De l’homme sans titre au premier homme, l’avènement du clerc

C’est en lisant Misère de Kabylie d’Albert Camus que Xavier Le Clerc découvre le monde de délabrement, de misère et d’injustice dans lequel a grandi son père. Dans Un Homme sans titre, publié aux éditions Gallimard, l’auteur retrace avec émotion et justesse le parcours de cet homme courageux arrivé d’Algérie en 1962.

En mai 1939, un jeune écrivain et journaliste, né à Mondovi en Algérie, allait explorer l’une des régions les plus pauvres de ce pays, la Kabylie, et en rapportait onze articles qu’il publia dans le quotidien Alger républicain sous le titre de Misère de la Kabylie, et, au milieu du dénuement et du délabrement, son regard s’arrêta sur « une nuée d’enfants en loques et aux yeux magnifiques ».

Parmi eux, sans doute ou probablement, un gosse de deux ou trois ans, le père du narrateur de ce livre qui paraît sous ce titre allégorique : L’homme sans titre. Cet homme-là, à cent lieues de cet Homme sans qualités qui fit la gloire de l’écrivain autrichien Robert Musil, se nomme Mohand-Saïd Aït-Taleb et il est le père de Xavier Le Clerc qui, hier encore, s’appelait Hamid Aït-Taleb, ainsi qu’il signa son premier livre De Grâce (éditions JC Lattès, 2008).

albert camus misère de la kabylie
Albert Camus, auteur de Misère de la Kabylie

Mais à l’instar de la romancière algérienne Aïcha Lemsine qui, dans son roman La Chrysalide (éditions des Femmes, 1976) décrit l’émancipation d’une jeune Algérienne, affrontant tabous et interdits, qui fait peau neuve, le jeune Hamid raconte la Kabylie de son enfance, et qui n’a rien d’un cocon douillet, mais l’entoure de toutes les misères dont Camus avait dressé le catalogue, dans sa vie de misère au gourbi familial et surpeuplé.

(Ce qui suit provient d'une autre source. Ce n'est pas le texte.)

(* ===== verification/Sponge.v ===== *)
(** * [sponge.c]: an in-memory byte stream

    A sponge is a block of memory with a read position; [base], [cur] and the
    sizes are those of [dfk__sponge_t].  The allocator is the parameter of
    [dfk__malloc]. *)

From S2P Require Import Prelude Bytes Error.

Record dfk__sponge_t := Sponge { base : Z; cur : Z; size : Z; capacity : Z; sdfk : Z }.

Record smem := SMem { sponges : gmap Z dfk__sponge_t; smem_bytes : bmem }.

Definition sponges_of : heap_of smem dfk__sponge_t :=
  Heap sponges (fun h m => SMem h (smem_bytes m)).
Definition bytes_of : lens smem bmem := Lens smem_bytes (fun b m => SMem (sponges m) b).

(** [struct iovec]: address and size. *)
Record dfk_iovec_t := Iovec { iov_data : Z; iov_size : Z }.

(** [DFK_SPONGE_INITIAL_SIZE], a page *)
Definition SPONGE_INITIAL_SIZE : Z := 4096.

Definition dfk__sponge_check_invariants (sponge : Z) : M smem unit :=
  c_assert (nonnull sponge);;
  s ← deref sponges_of sponge;
  c_assert (nonnull (sdfk s));;
  if isnull (base s) then
    c_assert (size s =? 0);;
    c_assert (isnull (cur s));;
    c_assert (capacity s =? 0)
  else
    c_assert (nonnull (cur s));;
    c_assert (base s <=? cur s);;
    c_assert (cur s <=? base s + size s);;
    c_assert (base s + size s <=? base s + capacity s).

Definition dfk__sponge_init (sponge dfk : Z) : M smem unit :=
  c_assert (nonnull sponge);;
  c_assert (nonnull dfk);;
  store sponges_of sponge (Sponge 0 0 0 0 dfk).

Definition dfk__sponge_free (sponge : Z) : M smem unit :=
  dfk__sponge_check_invariants sponge;;
  s ← deref sponges_of sponge;
  when (nonnull (base s)) (zoom bytes_of (dfk__free (base s))).

Section write.
Context (malloc : bmem -> Z -> Z).

(** The block is replaced by a larger one that starts with the unread bytes. *)
Definition sponge_grow (sponge : Z) (s : dfk__sponge_t) (buf nbytes : Z) : M smem Z :=
  let nused := to_size (base s + size s - cur s) in
  let newsize := to_size (capacity s + Z.max (to_size (nused + nbytes)) (capacity s)) in
  newbase ← zoom bytes_of (dfk__malloc malloc newsize);
  if isnull newbase then mret (err_code dfk_err_nomem) else
  zoom bytes_of (memcpy newbase (cur s) nused);;
  zoom bytes_of (memcpy (newbase + nused) buf nbytes);;
  zoom bytes_of (dfk__free (base s));;
  update sponges_of sponge
    (fun s => Sponge newbase newbase (to_size (nused + nbytes)) newsize (sdfk s));;
  dfk__sponge_check_invariants sponge;;
  mret (err_code dfk_err_ok).

Definition dfk__sponge_write (sponge buf nbytes : Z) : M smem Z :=
  dfk__sponge_check_invariants sponge;;
  c_assert (nonnull buf);;
  c_assert (negb (nbytes =? 0));;
  s ← deref sponges_of sponge;
  if capacity s =? 0 then
    let toalloc := Z.max nbytes SPONGE_INITIAL_SIZE in
    b ← zoom bytes_of (dfk__malloc malloc toalloc);
    update sponges_of sponge (fun s => Sponge b (cur s) (size s) (capacity s) (sdfk s));;
    if isnull b then mret (err_code dfk_err_nomem) else
    update sponges_of sponge (fun s => Sponge (base s) (base s) nbytes toalloc (sdfk s));;
    zoom bytes_of (memcpy b buf nbytes);;
    dfk__sponge_check_invariants sponge;;
    mret (err_code dfk_err_ok)
  else if nbytes <=? to_size (capacity s - size s) then
    zoom bytes_of (memcpy (base s + size s) buf nbytes);;
    update sponges_of sponge
      (fun s => Sponge (base s) (cur s) (to_size (size s + nbytes)) (capacity s) (sdfk s));;
    dfk__sponge_check_invariants sponge;;
    mret (err_code dfk_err_ok)
  else sponge_grow sponge s buf nbytes.

(** [DFK_CALL] in the loop of [dfk__sponge_writev]: the first error is
    returned. *)
Fixpoint writev_loop (sponge : Z) (iov : list dfk_iovec_t) : M smem Z :=
  match iov with
  | [] => mret (err_code dfk_err_ok)
  | v :: iov =>
      r ← dfk__sponge_write sponge (iov_data v) (iov_size v);
      if r =? err_code dfk_err_ok then writev_loop sponge iov else mret r
  end.

Definition dfk__sponge_writev (sponge : Z) (iov : list dfk_iovec_t) : M smem Z :=
  dfk__sponge_check_invariants sponge;;
  c_assert (negb (Z.of_nat (length iov) =? 0));;
  r ← writev_loop sponge iov;
  when (r =? err_code dfk_err_ok) (dfk__sponge_check_invariants sponge);;
  mret r.

End write.

Definition dfk__sponge_read (sponge buf nbytes : Z) : M smem Z :=
  dfk__sponge_check_invariants sponge;;
  c_assert (nonnull buf);;
  c_assert (negb (nbytes =? 0));;
  s ← deref sponges_of sponge;
  if size s =? 0 then mret 0 else
  let toread := Z.min nbytes (to_size (base s + size s - cur s)) in
  zoom bytes_of (memcpy buf (cur s) toread);;
  update sponges_of sponge
    (fun s => Sponge (base s) (cur s + toread) (size s) (capacity s) (sdfk s));;
  dfk__sponge_check_invariants sponge;;
  mret toread.

Fixpoint readv_loop (sponge : Z) (iov : list dfk_iovec_t) (totalnread : Z) : M smem Z :=
  match iov with
  | [] => mret totalnread
  | v :: iov =>
      nread ← dfk__sponge_read sponge (iov_data v) (iov_size v);
      if nread =? 0 then mret (totalnread + nread)
      else readv_loop sponge iov (totalnread + nread)
  end.

Definition dfk__sponge_readv (sponge : Z) (iov : list dfk_iovec_t) : M smem Z :=
  dfk__sponge_check_invariants sponge;;
  c_assert (negb (Z.of_nat (length iov) =? 0));;
  r ← readv_loop sponge iov 0;
  dfk__sponge_check_invariants sponge;;
  mret r.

Puis il relate le départ de sa famille rejoignant son père travailleur immigré ─ recruté en 1962 ─ en métropole, cette France qui pour lui fut et reste la « mère des arts, des armes et des lois » (sceau de Joachim du Bellay). L’enfant, amoureux des études et de la langue française, s’écarte, sans la renier, de sa langue maternelle, le kabyle ou amazigh (dont il rappellera, au cours du récit, quelques mots et expressions), pour se jeter sur les livres et amorcer ses premiers essais d’écriture en français ; mais plus tard, à Paris, et en quête d’emploi, trahi par son nom, l’inévitable discrimination (l’incurable racisme ?) le fera changer d’identité par une astucieuse traduction de son patronyme : « taleb » en arabe signifiant étudiant, et de là clerc.

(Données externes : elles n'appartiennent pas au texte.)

Lemma seg_rep_rechain m m' σ l xs ys F :
  seg_rep m σ -> l <> 0 -> default [] (chains σ !! l) = xs -> NoDup ys ->
  (forall x, x ∈ ys -> x ∈ xs \/ x ∈ spare σ) ->
  (forall x, x ∈ F -> (x ∈ xs \/ x ∈ spare σ) /\ x ∉ ys) ->
  lists m' = <[l := list_obj ys]> (lists m) ->
  seg enc (hooks m') 0 ys 0 ->
  (forall x, x ∉ xs -> x ∉ spare σ -> hooks m' !! x = hooks m !! x) ->
  (forall x, is_Some (hooks m !! x) -> is_Some (hooks m' !! x)) ->
  seg_rep m' (rechain l ys F σ).
Proof.
  intros Hrep Hl0 Hxs Hys Hin HF Hls Hseg Hfr Hdom.
  pose proof Hrep as [Hwf Hl Hs Hsp].
  split.
  - by eapply rechain_wf.
  - cbn. intros l' zs. rewrite Hls, !lookup_insert. case_decide; [by intros [= <-]|auto].
  - cbn. intros l' zs. rewrite lookup_insert. case_decide as Hne; [by intros [= <-]|].
    intros Hl'. apply (seg_frame enc (hooks m)); [|by apply (Hs l')].
    intros x Hx. apply Hfr.
    + destruct (chains σ !! l) as [xs'|] eqn:E; cbn in Hxs; subst xs; [|set_solver].
      intros Hx'. by apply Hne, (wf_disjoint _ Hwf l l' xs' zs x).
    + intros Hx'. by eapply (wf_spare _ Hwf l' zs x).
  - cbn. intros x Hx. destruct (HF x Hx) as [[Hx'|Hx'] _]; apply Hdom; [|by apply Hsp].
    destruct (chains σ !! l) as [xs'|] eqn:E; cbn in Hxs; subst xs; [|set_solver].
    eapply seg_is_Some; [by eapply Hs|done].
Qed.

(** *** Linking a hook in and out

    What a layout has to establish about the hooks it rewrote: the new hook,
    its two neighbours, and nothing else. *)

Record linked_in (h h' : gmap Z H) (pre : list Z) (x : Z) (suf : list Z) : Prop := {
  li_new : h' !! x = Some (enc (last_or 0 pre) (head_or 0 suf));
  li_left : forall pre' a, pre = pre' ++ [a] ->
    h' !! a = Some (enc (last_or 0 pre') x);
  li_right : forall b suf', suf = b :: suf' ->
    h' !! b = Some (enc x (head_or 0 suf'));
  li_frame : forall y, y <> x -> last pre <> Some y -> head suf <> Some y ->
    h' !! y = h !! y
}.

Record linked_out (h h' : gmap Z H) (pre suf : list Z) : Prop := {
  lo_left : forall pre' a, pre = pre' ++ [a] ->
    h' !! a = Some (enc (last_or 0 pre') (head_or 0 suf));
  lo_right : forall b suf', suf = b :: suf' ->
    h' !! b = Some (enc (last_or 0 pre) (head_or 0 suf'));
  lo_frame : forall y, last pre <> Some y -> head suf <> Some y -> h' !! y = h !! y
}.

Lemma head_Some_elem (suf : list Z) y : head suf = Some y -> y ∈ suf.
Proof. destruct suf; [done|]. intros [= ->]. set_solver. Qed.
Lemma last_Some_elem (pre : list Z) y : last pre = Some y -> y ∈ pre.
Proof. intros [pre' ->]%last_Some. set_solver. Qed.

(** The two halves of a chain after their inner ends were rewritten. *)
Lemma seg_left h h' pre q q' :
  NoDup pre -> seg enc h 0 pre q ->
  (forall pre' a, pre = pre' ++ [a] -> h' !! a = Some (enc (last_or 0 pre') q')) ->
  (forall y, y ∈ pre -> last pre <> Some y -> h' !! y = h !! y) ->
  seg enc h' 0 pre q'.
Proof.
  intros Hnd Hs Hl Hfr. destruct pre as [|a pre _] using rev_ind; [done|].
  apply seg_app in Hs as [Hs _]. apply seg_app. split.
  - eapply seg_frame; [|exact Hs]. intros y Hy. apply Hfr; [set_solver|].
    rewrite last_snoc. intros [= ->]. apply NoDup_app in Hnd as (_ & Hd & _).
    apply (Hd y); set_solver.
  - split; [|done]. by apply Hl.
Qed.

Lemma seg_right h h' p p' suf :
  NoDup suf -> seg enc h p suf 0 ->
  (forall b suf', suf = b :: suf' -> h' !! b = Some (enc p' (head_or 0 suf'))) ->
  (forall y, y ∈ suf -> head suf <> Some y -> h' !! y = h !! y) ->
  seg enc h' p' suf 0.
Proof.
  intros Hnd Hs Hr Hfr. destruct suf as [|b suf]; [done|].
  destruct Hs as [_ Hs]. split; [by apply Hr|].
  eapply seg_frame; [|exact Hs]. intros y Hy. apply Hfr; [set_solver|].
  cbn. intros [= ->]. by apply NoDup_cons in Hnd as [? _].
Qed.

Lemma linked_in_seg h h' pre x suf :
  NoDup (pre ++ x :: suf) -> seg enc h 0 (pre ++ suf) 0 ->
  linked_in h h' pre x suf -> seg enc h' 0 (pre ++ x :: suf) 0.
Proof.
  intros (Hpre & Hd & [Hx Hsuf]%NoDup_cons)%NoDup_app [Hs1 Hs2]%seg_app [Hn Hl Hr Hf].
  apply seg_app. split; [|split; [done|]].
  - eapply seg_left; [done|exact Hs1|exact Hl|]. intros y Hy Hlast. apply Hf; [|done|].
    + intros ->. apply (Hd x); set_solver.
    + intros Hh%head_Some_elem. apply (Hd y); set_solver.
  - eapply seg_right; [done|exact Hs2|exact Hr|]. intros y Hy Hhd. apply Hf; [|..|done].
    + by intros ->.
    + intros Hlst%last_Some_elem. apply (Hd y); set_solver.
Qed.

Lemma linked_out_seg h h' pre x suf :
  NoDup (pre ++ x :: suf) -> seg enc h 0 (pre ++ x :: suf) 0 ->
  linked_out h h' pre suf -> seg enc h' 0 (pre ++ suf) 0.
Proof.
  intros (Hpre & Hd & [Hx Hsuf]%NoDup_cons)%NoDup_app [Hs1 [_ Hs2]]%seg_app [Hl Hr Hf].
  apply seg_app. split.
  - eapply seg_left; [done|exact Hs1|exact Hl|]. intros y Hy Hlast. apply Hf; [done|].
    intros Hh%head_Some_elem. apply (Hd y); set_solver.
  - eapply seg_right; [done|exact Hs2|exact Hr|]. intros y Hy Hhd. apply Hf; [|done].
    intros Hlst%last_Some_elem. apply (Hd y); set_solver.
Qed.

Cette métamorphose est au centre de ce livre émouvant et beau, plus encore, passionnant, éclairant, voire époustouflant par la maîtrise de la langue, la justesse du propos et la profondeur de l’analyse. Et l’on tiendra ce récit pour fondateur d’une conscience nouvelle, celle d’un fils d’émigré devenu (par naturalisation à 18 ans) un éminent Français. Lui dont le grand-père Saïd est « mort pour la France » à la 1ère Guerre mondiale, et le grand-oncle Moussa également « mort pour la France » à la 2ème Guerre mondiale, veut qu’on le considère, à l’inverse, comme ce Premier homme camusien, né à la France et recherchant son père : « J’aimerais que l’on dise de moi, le temps venu, que j’aurai au moins bien vécu pour elle » (où l’on retrouvera peut-être les paroles de ce Chant du Départ dont l’Algérie française était friande : « Un Français doit vivre pour elle, pour elle un Français doit mourir »).

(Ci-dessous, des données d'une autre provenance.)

(* ===== verification/ListXor.v ===== *)
(** * [list.c], memory-optimised layout: one XOR-ed pointer per hook

    The functions of [src/src/list.c] as compiled with
    [DFK_LIST_MEMORY_OPTIMIZED] on ([DFK_LIST_CONSTANT_TIME_SIZE] on,
    [DFK_DEBUG] off, assertions on).  A hook stores the XOR of the addresses of
    its neighbours, so an iterator carries the hook it came from. *)

From S2P Require Import Prelude ListSpec ListSeg ListCheck ListCommon.

Record xor_hook := XHook { _p : Z }.
Record xor_it := XIt { x_prev : Z; x_value : Z }.

Abbreviation xmem := (lmem xor_hook).

Definition DFK_PTR_XOR (x y : Z) : Z := Z.lxor x y.
Definition DFK_PTR_XOR3 (x y z : Z) : Z := Z.lxor (Z.lxor x y) z.

(** [hook->_p = f(hook->_p)] *)
Definition map_p (f : Z -> Z) (h : xor_hook) : xor_hook := XHook (f (_p h)).

(** ** Invariant checks *)

(** [nextpi = i; i = DFK_PTR_XOR(pi, i->_p); pi = nextpi] *)
Definition across (p : Z) (h : xor_hook) : Z := DFK_PTR_XOR p (_p h).

Definition dfk__list_check_invariants (list : Z) : M xmem unit :=
  c_assert (nonnull list);;
  l ← deref lists_of list;
  if isnull (_head l) || isnull (_tail l) then
    c_assert (isnull (_head l));;
    c_assert (isnull (_tail l));;
    c_assert (_size l =? 0)
  else if _head l =? _tail l then
    hd ← deref hooks_of (_head l);
    c_assert (isnull (_p hd));;
    c_assert (_size l =? 1)
  else
    check_walk across (_head l) (_tail l) (_size l);;
    check_walk across (_tail l) (_head l) (_size l).

Definition dfk__list_hook_check_invariants (hook : Z) : M xmem unit :=
  c_assert (nonnull hook).

Definition dfk__list_it_check_invariants (it : xor_it) : M xmem unit :=
  when (nonnull (x_value it)) (dfk__list_hook_check_invariants (x_value it)).

Definition dfk__list_rit_check_invariants (rit : xor_it) : M xmem unit :=
  when (nonnull (x_value rit)) (dfk__list_hook_check_invariants (x_value rit)).

(** ** Initialisation and observers *)

Definition dfk_list_init := ListCommon.dfk_list_init dfk__list_check_invariants.

Definition dfk_list_hook_init (hook : Z) : M xmem unit :=
  c_assert (nonnull hook);;
  store hooks_of hook (XHook 0);;
  dfk__list_hook_check_invariants hook.

Definition dfk_list_front := ListCommon.dfk_list_front dfk__list_check_invariants.

Definition dfk_list_back := ListCommon.dfk_list_back dfk__list_check_invariants.

Definition dfk_list_size := ListCommon.dfk_list_size dfk__list_check_invariants.

Definition dfk_list_empty := ListCommon.dfk_list_empty dfk__list_check_invariants.

(** ** Iterators *)

Definition dfk_list_begin (list : Z) : M xmem xor_it :=
  dfk__list_check_invariants list;;
  l ← deref lists_of list;
  let it := XIt 0 (_head l) in
  dfk__list_it_check_invariants it;;
  mret it.

Definition dfk_list_end (list : Z) : M xmem xor_it :=
  dfk__list_check_invariants list;;
  let it := XIt 0 0 in
  dfk__list_it_check_invariants it;;
  mret it.

Definition dfk_list_it_next (it : xor_it) : M xmem xor_it :=
  dfk__list_it_check_invariants it;;
  h ← deref hooks_of (x_value it);
  let it' := XIt (x_value it) (DFK_PTR_XOR (x_prev it) (_p h)) in
  dfk__list_it_check_invariants it';;
  mret it'.

(** [while (it->value != value) dfk_list_it_next(it)]: every hop visits another
    hook, so the number of hooks bounds the search. *)
Definition seek_body (next : xor_it -> M xmem xor_it) (value : Z) (it : xor_it) :
    M xmem (xor_it + xor_it) :=
  if x_value it =? value then mret (inr it) else it' ← next it; mret (inl it').

Definition seek (next : xor_it -> M xmem xor_it) (value : Z) (it : xor_it) :
    M xmem xor_it :=
  fuel ← gets (fun m => S (size (hooks m)));
  loop fuel (seek_body next value) it.

Definition dfk_list_it_from_value (list value : Z) : M xmem xor_it :=
  dfk__list_check_invariants list;;
  dfk__list_hook_check_invariants value;;
  it0 ← dfk_list_begin list;
  it ← seek dfk_list_it_next value it0;
  dfk__list_it_check_invariants it;;
  dfk__list_hook_check_invariants value;;
  dfk__list_check_invariants list;;
  mret it.

Definition dfk_list_it_equal (lhs rhs : xor_it) : M xmem bool :=
  dfk__list_it_check_invariants lhs;;
  dfk__list_it_check_invariants rhs;;
  mret (x_value lhs =? x_value rhs).

Definition dfk_list_rbegin (list : Z) : M xmem xor_it :=
  dfk__list_check_invariants list;;
  l ← deref lists_of list;
  let rit := XIt 0 (_tail l) in
  dfk__list_rit_check_invariants rit;;
  mret rit.

Definition dfk_list_rend (list : Z) : M xmem xor_it :=
  dfk__list_check_invariants list;;
  let rit := XIt 0 0 in
  dfk__list_rit_check_invariants rit;;
  mret rit.

Definition dfk_list_rit_next (rit : xor_it) : M xmem xor_it :=
  dfk__list_rit_check_invariants rit;;
  h ← deref hooks_of (x_value rit);
  let rit' := XIt (x_value rit) (DFK_PTR_XOR (x_prev rit) (_p h)) in
  dfk__list_rit_check_invariants rit';;
  mret rit'.

Definition dfk_list_rit_from_value (list value : Z) : M xmem xor_it :=
  dfk__list_check_invariants list;;
  dfk__list_hook_check_invariants value;;
  rit0 ← dfk_list_rbegin list;
  rit ← seek dfk_list_rit_next value rit0;
  dfk__list_rit_check_invariants rit;;
  dfk__list_hook_check_invariants value;;
  dfk__list_check_invariants list;;
  mret rit.

Definition dfk_list_rit_equal (lhs rhs : xor_it) : M xmem bool :=
  dfk__list_rit_check_invariants lhs;;
  dfk__list_rit_check_invariants rhs;;
  mret (x_value lhs =? x_value rhs).

(** ** Insertion *)

Definition dfk_list_append (list hook : Z) : M xmem unit :=
  dfk__list_check_invariants list;;
  c_assert (nonnull hook);;
  l ← deref lists_of list;
  update hooks_of hook (map_p (fun _ => _tail l));;
  when (nonnull (_tail l))
    (update hooks_of (_tail l) (map_p (fun p => DFK_PTR_XOR p hook)));;
  when (isnull (_head l)) (update lists_of list (set_head hook));;
  update lists_of list (set_tail hook);;
  update lists_of list (fun l => set_size (to_size (_size l + 1)) l);;
  dfk__list_check_invariants list;;
  dfk__list_hook_check_invariants hook.

Definition dfk_list_prepend (list hook : Z) : M xmem unit :=
  dfk__list_check_invariants list;;
  c_assert (nonnull hook);;
  l ← deref lists_of list;
  update hooks_of hook (map_p (fun _ => _head l));;
  when (nonnull (_head l))
    (update hooks_of (_head l) (map_p (fun p => DFK_PTR_XOR p hook)));;
  update lists_of list (set_head hook);;
  when (isnull (_tail l)) (update lists_of list (set_tail hook));;
  update lists_of list (fun l => set_size (to_size (_size l + 1)) l);;
  dfk__list_check_invariants list;;
  dfk__list_hook_check_invariants hook.

Definition dfk_list_insert (list hook : Z) (position : xor_it) : M xmem unit :=
  dfk__list_check_invariants list;;
  c_assert (nonnull hook);;
  dfk__list_it_check_invariants position;;
  l ← deref lists_of list;
  before ←
    (if nonnull (x_value position) then
       update hooks_of (x_value position)
         (map_p (fun p => DFK_PTR_XOR3 p (x_prev position) hook));;
       mret (x_prev position)
     else if nonnull (_tail l) then mret (_tail l)
     else mret 0);
  when (nonnull before)
    (update hooks_of before (map_p (fun p => DFK_PTR_XOR3 p hook (x_value position))));;
  update hooks_of hook (map_p (fun _ => DFK_PTR_XOR before (x_value position)));;
  when (isnull before) (update lists_of list (set_head hook));;
  when (isnull (x_value position)) (update lists_of list (set_tail hook));;
  update lists_of list (fun l => set_size (to_size (_size l + 1)) l);;
  dfk__list_check_invariants list;;
  dfk__list_hook_check_invariants hook;;
  dfk__list_it_check_invariants position.

Definition dfk_list_rinsert (list hook : Z) (position : xor_it) : M xmem unit :=
  dfk__list_check_invariants list;;
  c_assert (nonnull hook);;
  dfk__list_rit_check_invariants position;;
  l ← deref lists_of list;
  before ←
    (if nonnull (x_value position) then
       update hooks_of (x_value position)
         (map_p (fun p => DFK_PTR_XOR3 p (x_prev position) hook));;
       mret (x_prev position)
     else if nonnull (_tail l) then mret (_head l)
     else mret 0);
  when (nonnull before)
    (update hooks_of before (map_p (fun p => DFK_PTR_XOR3 p hook (x_value position))));;
  update hooks_of hook (map_p (fun _ => DFK_PTR_XOR before (x_value position)));;
  when (isnull (x_value position)) (update lists_of list (set_head hook));;
  when (isnull before) (update lists_of list (set_tail hook));;
  update lists_of list (fun l => set_size (to_size (_size l + 1)) l);;
  dfk__list_check_invariants list;;
  dfk__list_hook_check_invariants hook;;
  dfk__list_rit_check_invariants position.

(** ** Removal *)

Definition dfk_list_clear := ListCommon.dfk_list_clear dfk__list_check_invariants.

Definition dfk_list_erase (list : Z) (it : xor_it) : M xmem unit :=
  dfk__list_check_invariants list;;
  dfk__list_it_check_invariants it;;
  size ← dfk_list_size list;
  c_assert (negb (size =? 0));;
  let hook := x_value it in
  l ← deref lists_of list;
  (if _head l =? _tail l then
     c_assert (_head l =? hook);;
     update lists_of list (set_head 0);;
     update lists_of list (set_tail 0)
   else if hook =? _head l then
     h ← deref hooks_of hook;
     update lists_of list (set_head (_p h));;
     update hooks_of (_p h) (map_p (fun p => DFK_PTR_XOR p hook))
   else if hook =? _tail l then
     h ← deref hooks_of hook;
     update lists_of list (set_tail (_p h));;
     update hooks_of (_p h) (map_p (fun p => DFK_PTR_XOR p hook))
   else
     c_assert (negb (hook =? _head l));;
     c_assert (negb (hook =? _tail l));;
     h ← deref hooks_of hook;
     let next := DFK_PTR_XOR (_p h) (x_prev it) in
     c_assert (nonnull next);;
     c_assert (nonnull (x_prev it));;
     update hooks_of next (map_p (fun p => DFK_PTR_XOR3 p hook (x_prev it)));;
     update hooks_of (x_prev it) (map_p (fun p => DFK_PTR_XOR3 p hook next)));;
  update lists_of list (fun l => set_size (to_size (_size l - 1)) l);;
  dfk__list_check_invariants list.

Definition dfk_list_rerase (list : Z) (rit : xor_it) : M xmem unit :=
  dfk__list_check_invariants list;;
  dfk__list_rit_check_invariants rit;;
  let it := XIt (DFK_PTR_XOR (x_prev rit) (x_value rit)) (x_value rit) in
  dfk_list_erase list it;;
  dfk__list_check_invariants list.

Definition dfk_list_pop_front (list : Z) : M xmem unit :=
  dfk__list_check_invariants list;;
  size ← dfk_list_size list;
  c_assert (negb (size =? 0));;
  it ← dfk_list_begin list;
  dfk_list_erase list it;;
  dfk__list_check_invariants list.

Definition dfk_list_pop_back (list : Z) : M xmem unit :=
  dfk__list_check_invariants list;;
  size ← dfk_list_size list;
  c_assert (negb (size =? 0));;
  rit ← dfk_list_rbegin list;
  dfk_list_rerase list rit;;
  dfk__list_check_invariants list.

(** ** Whole lists *)

Definition dfk_list_move := ListCommon.dfk_list_move dfk__list_check_invariants.

Definition dfk_list_swap := ListCommon.dfk_list_swap dfk__list_check_invariants.

#[export] Instance xor_ops : ListOps xmem xor_it := {|
  list_init := dfk_list_init;
  hook_init := dfk_list_hook_init;
  hook_dispose := dispose hooks_of;
  list_front := dfk_list_front;
  list_back := dfk_list_back;
  list_append := dfk_list_append;
  list_prepend := dfk_list_prepend;
  list_insert := dfk_list_insert;
  list_rinsert := dfk_list_rinsert;
  list_clear := dfk_list_clear;
  list_erase := dfk_list_erase;
  list_rerase := dfk_list_rerase;
  list_pop_front := dfk_list_pop_front;
  list_pop_back := dfk_list_pop_back;
  list_size := dfk_list_size;
  list_empty := dfk_list_empty;
  list_move := dfk_list_move;
  list_swap := dfk_list_swap;
  list_begin := dfk_list_begin;
  list_end := dfk_list_end;
  list_it_from_value := dfk_list_it_from_value;
  list_it_next := dfk_list_it_next;
  list_it_equal := dfk_list_it_equal;
  list_rbegin := dfk_list_rbegin;
  list_rend := dfk_list_rend;
  list_rit_from_value := dfk_list_rit_from_value;
  list_rit_next := dfk_list_rit_next;
  list_rit_equal := dfk_list_rit_equal;
  it_value := x_value
|}.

Xavier Le Clerc, lui, est du côté de la vie, et n’a nulle retenue pour déclarer tout de go : « Je dois tout à la France ». À l’inverse de Malek Haddad, important écrivain algérien de Constantine, déclarant avec sa conscience de colonisé : « La langue française est mon exil », le jeune Hamid répètera avec Albert Camus : « La langue française est ma patrie ». Assez fier, au final, de s’appeler Le Clerc, « un nom certes breton, mais dont le sens me rattache au sang d’un homme qui coule en moi, comme le Blavet irrigue la Bretagne » (on rappellera que cette rivière de 150 kilomètres traverse verticalement la Bretagne, des Côtes d’Armor au Morbihan). Et de se prénommer Xavier, dont il constate de façon significative qu’il « signifie maison neuve en basque ». On pourra penser au poète Edmond Jabès, venu d’ailleurs, né égyptien et devenu parisien, qui intitule ses poèmes Je bâtis ma demeure (Gallimard, 1959).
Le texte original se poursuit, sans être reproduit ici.